## PROBLEM TO WORK ON
In exact form, please repeat the records from their opening line down to the line with "instr =? SubOpJump)).", including that line.

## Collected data
....................
(* ===== verification/MoveElim.v ===== *)
(** * Elimination of moves

    [internal/compile/passes/function_move_elimination.go] and
    [function_move_elimination_jumps.go]: a move between registers of a bank
    goes when its destination has one reader before it is written again, which
    then reads the source, or none. *)

From S2P Require Import Prelude SafeConv Register Opcode Instruction Shapes Spec JumpLayout Jumps.
From S2P Require Import Extension Function Builder Verify VerifySound Machine MachineSafe MachineFlow.
From S2P Require Import FuseNarrow PassFacts Liveness Peephole Dominators.

Definition moveElimScanWindow : Z := 64.
Definition tier1ScanOperandPositionC : Z := 2.

Record MoveCandidate := { Kind : RegisterKind; Destination : Z; Source : Z }.

Inductive moveScanDecision := moveScanContinue | moveScanBail | moveScanEliminate.

#[export] Instance moveScanDecision_eq_dec : EqDecision moveScanDecision.
Proof. solve_decision. Defined.

Definition moveOpcodeKind (instr : Instruction) : option RegisterKind :=
  if negb (iOp instr =? OpDrillTier1) then None
  else
    let sub := iA instr in
    if sub =? SubOpMoveInt then Some RegisterInt
    else if sub =? SubOpMoveFloat then Some RegisterFloat
    else if sub =? SubOpMoveString then Some RegisterString
    else if sub =? SubOpMoveBool then Some RegisterBool
    else if sub =? SubOpMoveUint then Some RegisterUint
    else if sub =? SubOpMoveComplex then Some RegisterComplex
    else None.

(** The destination and source. *)
Definition moveOperands (instr : Instruction) : Z * Z := (iB instr, iC instr).

Definition isControlFlowJump (instr : Instruction) : bool :=
  one_of (iOp instr) [OpJumpIfTrue; OpJumpIfFalse]
  || ((iOp instr =? OpDrillTier1) && (iA instr =? SubOpJump)).

Definition rewriteOperand (body : list Instruction) (j position newReg : Z) : list Instruction :=
  match zget body j with
  | None => body
  | Some cur =>
      if position =? 0 then zset body j (NewInstruction (iOp cur) newReg (iB cur) (iC cur))
      else if position =? 1 then zset body j (NewInstruction (iOp cur) (iA cur) newReg (iC cur))
      else if position =? 2 then zset body j (NewInstruction (iOp cur) (iA cur) (iB cur) newReg)
      else body
  end.

Definition classifyMoveEliminationCandidate (f : CompiledFunction) (J : gset Z) (i : Z) : option MoveCandidate :=
  '(instr, _) ← words2 (Body f) i;
  kind ← moveOpcodeKind instr;
  if bool_decide (i ∈ J) then None
  else if MayCreateSharedCells f then None
  else
    let '(destination, source) := moveOperands instr in
    Some {| Kind := kind; Destination := destination; Source := source |}.

(** The reads of the destination, whether the source and the destination are
    written, and the position of the last read. *)
Record operandUse := { readCount : Z; writesSource : bool; writesDestination : bool; readPos : Z }.

Definition classifyOperand (shape : OperandShape) (kind : RegisterKind) (destination source : Z)
    (use : operandUse) (operand : Z * OperandRole * Z) : operandUse :=
  let '(p, role, register) := operand in
  match KindForRole role with
  | None => use
  | Some opKind =>
      if negb (opKind =? kind) then use
      else
        let reads := mask_at (shReads shape) p && (register =? destination) in
        let writes := mask_at (shWrites shape) p in
        {| readCount := if reads then readCount use + 1 else readCount use;
           writesSource := (writes && (register =? source)) || writesSource use;
           writesDestination := (writes && negb (register =? source) && (register =? destination)) || writesDestination use;
           readPos := if reads then p else readPos use |}
  end.

Definition classifyOperands (instr : Instruction) (shape : OperandShape) (kind : RegisterKind)
    (destination source : Z) : operandUse :=
  foldl (classifyOperand shape kind destination source)
    {| readCount := 0; writesSource := false; writesDestination := false; readPos := -1 |}
    (operands instr shape).

(** ** The scan *)

(** The read seen so far, with its position, and the jump targets on whose
    path the destination is dead. *)
Record moveScan := NewScan { readJ : option (Z * Z); deadTargets : gset Z }.

Section scan.
Context (body : list Instruction) (movePC : Z) (J : gset Z) (candidate : MoveCandidate).
Context (dom : option functionDominators).

Definition classifyTier1ScanStep (scan : moveScan) (j : Z) (instr : Instruction) : moveScanDecision * moveScan :=
  match moveOpcodeKind instr with
  | None => (moveScanBail, scan)
  | Some subKind =>
      if negb (subKind =? Kind candidate) then (moveScanContinue, scan)
      else
        let '(destination, source) := moveOperands instr in
        let reads := source =? Destination candidate in
        if reads && bool_decide (is_Some (readJ scan)) then (moveScanBail, scan)
        else
          let scan := if reads then NewScan (Some (j, tier1ScanOperandPositionC)) (deadTargets scan) else scan in
          if destination =? Destination candidate then (moveScanEliminate, scan)
          else if (destination =? Source candidate) && bool_decide (readJ scan = None) then (moveScanBail, scan)
          else (moveScanContinue, scan)
  end.

Definition classifyDescribedScanStep (scan : moveScan) (j : Z) (instr : Instruction) (shape : OperandShape)
    : moveScanDecision * moveScan :=
  if bool_decide (shA shape = RoleRegDynamic) || bool_decide (shB shape = RoleRegDynamic)
     || bool_decide (shC shape = RoleRegDynamic) then (moveScanBail, scan)
  else
    let use := classifyOperands instr shape (Kind candidate) (Destination candidate) (Source candidate) in
    if 1 <? readCount use then (moveScanBail, scan)
    else if (readCount use =? 1) && (bool_decide (is_Some (readJ scan)) || writesSource use)
    then (moveScanBail, scan)
    else
      let scan := if readCount use =? 1 then NewScan (Some (j, readPos use)) (deadTargets scan) else scan in
      if writesSource use && bool_decide (readJ scan = None) then (moveScanBail, scan)
      else if writesDestination use then (moveScanEliminate, scan)
      else if hasFlag (shFlags shape) ShapeFlagTerminator then (moveScanEliminate, scan)
      else (moveScanContinue, scan).

(** ** The path from a jump target *)

Definition classifyDeadPathTier1Step (instr : Instruction) : moveScanDecision :=
  match moveOpcodeKind instr with
  | None => moveScanBail
  | Some kind =>
      if negb (kind =? Kind candidate) then moveScanContinue
      else
        let '(destination, source) := moveOperands instr in
        if source =? Destination candidate then moveScanBail
        else if destination =? Destination candidate then moveScanEliminate
        else moveScanContinue
  end.

Definition classifyDeadPathStep (instr : Instruction) : moveScanDecision :=
  if iOp instr =? OpDrillTier1 then classifyDeadPathTier1Step instr
  else
    let shape := OperandShapeFor (iOp instr) in
    if negb (hasFlag (shFlags shape) ShapeFlagDescribed)
       || hasFlag (shFlags shape) ShapeFlagFollowsExtension || hasFlag (shFlags shape) ShapeFlagControlFlow
    then moveScanBail
    else
      let use := classifyOperands instr shape (Kind candidate) (Destination candidate) (Source candidate) in
      if 0 <? readCount use then moveScanBail
      else if writesDestination use || hasFlag (shFlags shape) ShapeFlagTerminator then moveScanEliminate
      else moveScanContinue.

(** The loop of [destinationDeadAt] over the [fuel] words left of its window. *)
Fixpoint destinationDeadFrom (fuel : nat) (start k : Z) : bool :=
  match fuel with
  | O => false
  | S fuel =>
      match zget body k with
      | None => false
      | Some instr =>
          if negb (k =? start) && bool_decide (k ∈ J) then false
          else match classifyDeadPathStep instr with
          | moveScanContinue => destinationDeadFrom fuel start (k + 1)
          | decision => bool_decide (decision = moveScanEliminate)
          end
      end
  end.

Definition destinationDeadAt (start : Z) : bool :=
  destinationDeadFrom (Z.to_nat moveElimScanWindow) start start.

(** The table never indexes out of range ([Dominators]). *)
Definition dominates (target : Z) : bool := bool_decide (Dominates dom movePC target = Some true).

Definition classifyJumpScanStep (scan : moveScan) (j : Z) (instr : Instruction)
    : moveScanDecision * Z * moveScan :=
  match dom with
  | None => (moveScanBail, 1, scan)
  | Some _ =>
      match JumpTargetAt body j with
      | None => (moveScanBail, 1, scan)
      | Some target =>
          if (target <=? j) || negb (dominates target) then (moveScanBail, 1, scan)
          else if negb (destinationDeadAt target) then (moveScanBail, 1, scan)
          else
            let scan := NewScan (readJ scan) ({[target]} ∪ deadTargets scan) in
            let width := JumpWordCount instr in
            if InstrIsTier1SubOp instr SubOpJump then (moveScanEliminate, width, scan)
            else
              let shape := ShapeForInstruction instr in
              if negb (hasFlag (shFlags shape) ShapeFlagDescribed) || hasFlag (shFlags shape) ShapeFlagOpaqueWrites
              then (moveScanBail, width, scan)
              else
                let '(decision, scan) := classifyDescribedScanStep scan j instr shape in
                (match decision with moveScanEliminate => moveScanContinue | _ => decision end, width, scan)
      end
  end.

Definition classifyMoveScanStep (scan : moveScan) (j : Z) (instr : Instruction) : moveScanDecision * Z * moveScan :=
  if bool_decide (j ∈ J) then
    (if bool_decide (j ∈ deadTargets scan) then moveScanEliminate else moveScanBail, 1, scan)
  else if isControlFlowJump instr || hasFlag (shFlags (OperandShapeFor (iOp instr))) ShapeFlagControlFlow
  then classifyJumpScanStep scan j instr
  else if iOp instr =? OpDrillTier1 then
    let '(decision, scan) := classifyTier1ScanStep scan j instr in (decision, 1, scan)
  else
    let shape := OperandShapeFor (iOp instr) in
    if negb (hasFlag (shFlags shape) ShapeFlagDescribed) then (moveScanBail, 1, scan)
    else if hasFlag (shFlags shape) ShapeFlagFollowsExtension then (moveScanBail, 1, scan)
    else let '(decision, scan) := classifyDescribedScanStep scan j instr shape in (decision, 1, scan).

(** The loop, up to [limit]; [j] grows, so the window is enough fuel. *)
Fixpoint scanFrom (fuel : nat) (scan : moveScan) (j limit : Z) : option moveScan :=
  match fuel with
  | O => None
  | S fuel =>
      if limit <=? j then None
      else match zget body j with
      | None => None
      | Some instr =>
          match classifyMoveScanStep scan j instr with
          | (moveScanBail, _, _) => None
          | (moveScanEliminate, _, scan) => Some scan
          | (moveScanContinue, advance, scan) => scanFrom fuel scan (j + advance) limit
          end
      end
  end.

Definition scanAndEliminateMoveAcrossJumps : option (list Instruction) :=
  let limit := Z.min (movePC + 1 + moveElimScanWindow) (zlen body) in
  scan ← scanFrom (Z.to_nat moveElimScanWindow) (NewScan None ∅) (movePC + 1) limit;
  let body :=
    match readJ scan with
    | Some (j, position) => rewriteOperand body j position (Source candidate)
    | None => body
    end in
  Some (zset body movePC nop).
End scan.

Definition ScanAndEliminateMove (body : list Instruction) (i : Z) (J : gset Z) (candidate : MoveCandidate)
    : option (list Instruction) :=
  scanAndEliminateMoveAcrossJumps body i J candidate None.

Definition fuseMoveElimination (J : gset Z) (f : CompiledFunction) (i : Z) : option CompiledFunction :=
  candidate ← classifyMoveEliminationCandidate f J i;
  if Destination candidate =? Source candidate then Some (setBody f (zset (Body f) i nop))
  else if (Destination candidate <? returnSlotCount f (Kind candidate))
       || (Source candidate <? returnSlotCount f (Kind candidate)) then None
  else setBody f <$> ScanAndEliminateMove (Body f) i J candidate.

(** One turn of [eliminateMovesAcrossDominatedJumps]. *)
Definition eliminateMoveAt (dom : functionDominators) (J : gset Z) (f : CompiledFunction) (i : Z)
    : CompiledFunction :=
  match classifyMoveEliminationCandidate f J i with
  | None => f
  | Some candidate =>
      if Destination candidate =? Source candidate then f
      else if (Destination candidate <? returnSlotCount f (Kind candidate))
           || (Source candidate <? returnSlotCount f (Kind candidate)) then f
      else match scanAndEliminateMoveAcrossJumps (Body f) i J candidate (Some dom) with
      | Some body => setBody f body
      | None => f
      end
  end.

Definition eliminateMovesAcrossDominatedJumps (f : CompiledFunction) (dom : option functionDominators) (J : gset Z)
    : CompiledFunction :=
  match dom with
  | None => f
  | Some dom => foldl (eliminateMoveAt dom J) f (seqZ 0 (zlen (Body f)))
  end.

Definition BuildAllJumpTargets (body : list Instruction) : gset Z := JumpTargetsOf body.

Definition EliminateMovesAcrossDominatedJumps (f : CompiledFunction) (dom : option functionDominators)
    : CompiledFunction :=
  eliminateMovesAcrossDominatedJumps f dom (BuildAllJumpTargets (Body f)).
....................
## TASK RESPONSE
(* ===== verification/MoveElim.v ===== *)
(** * Elimination of moves

    [internal/compile/passes/function_move_elimination.go] and
    [function_move_elimination_jumps.go]: a move between registers of a bank
    goes when its destination has one reader before it is written again, which
    then reads the source, or none. *)

From S2P Require Import Prelude SafeConv Register Opcode Instruction Shapes Spec JumpLayout Jumps.
From S2P Require Import Extension Function Builder Verify VerifySound Machine MachineSafe MachineFlow.
From S2P Require Import FuseNarrow PassFacts Liveness Peephole Dominators.

Definition moveElimScanWindow : Z := 64.
Definition tier1ScanOperandPositionC : Z := 2.

Record MoveCandidate := { Kind : RegisterKind; Destination : Z; Source : Z }.

Inductive moveScanDecision := moveScanContinue | moveScanBail | moveScanEliminate.

#[export] Instance moveScanDecision_eq_dec : EqDecision moveScanDecision.
Proof. solve_decision. Defined.

Definition moveOpcodeKind (instr : Instruction) : option RegisterKind :=
  if negb (iOp instr =? OpDrillTier1) then None
  else
    let sub := iA instr in
    if sub =? SubOpMoveInt then Some RegisterInt
    else if sub =? SubOpMoveFloat then Some RegisterFloat
    else if sub =? SubOpMoveString then Some RegisterString
    else if sub =? SubOpMoveBool then Some RegisterBool
    else if sub =? SubOpMoveUint then Some RegisterUint
    else if sub =? SubOpMoveComplex then Some RegisterComplex
    else None.

(** The destination and source. *)
Definition moveOperands (instr : Instruction) : Z * Z := (iB instr, iC instr).

Definition isControlFlowJump (instr : Instruction) : bool :=
  one_of (iOp instr) [OpJumpIfTrue; OpJumpIfFalse]
  || ((iOp instr =? OpDrillTier1) && (iA instr =? SubOpJump)).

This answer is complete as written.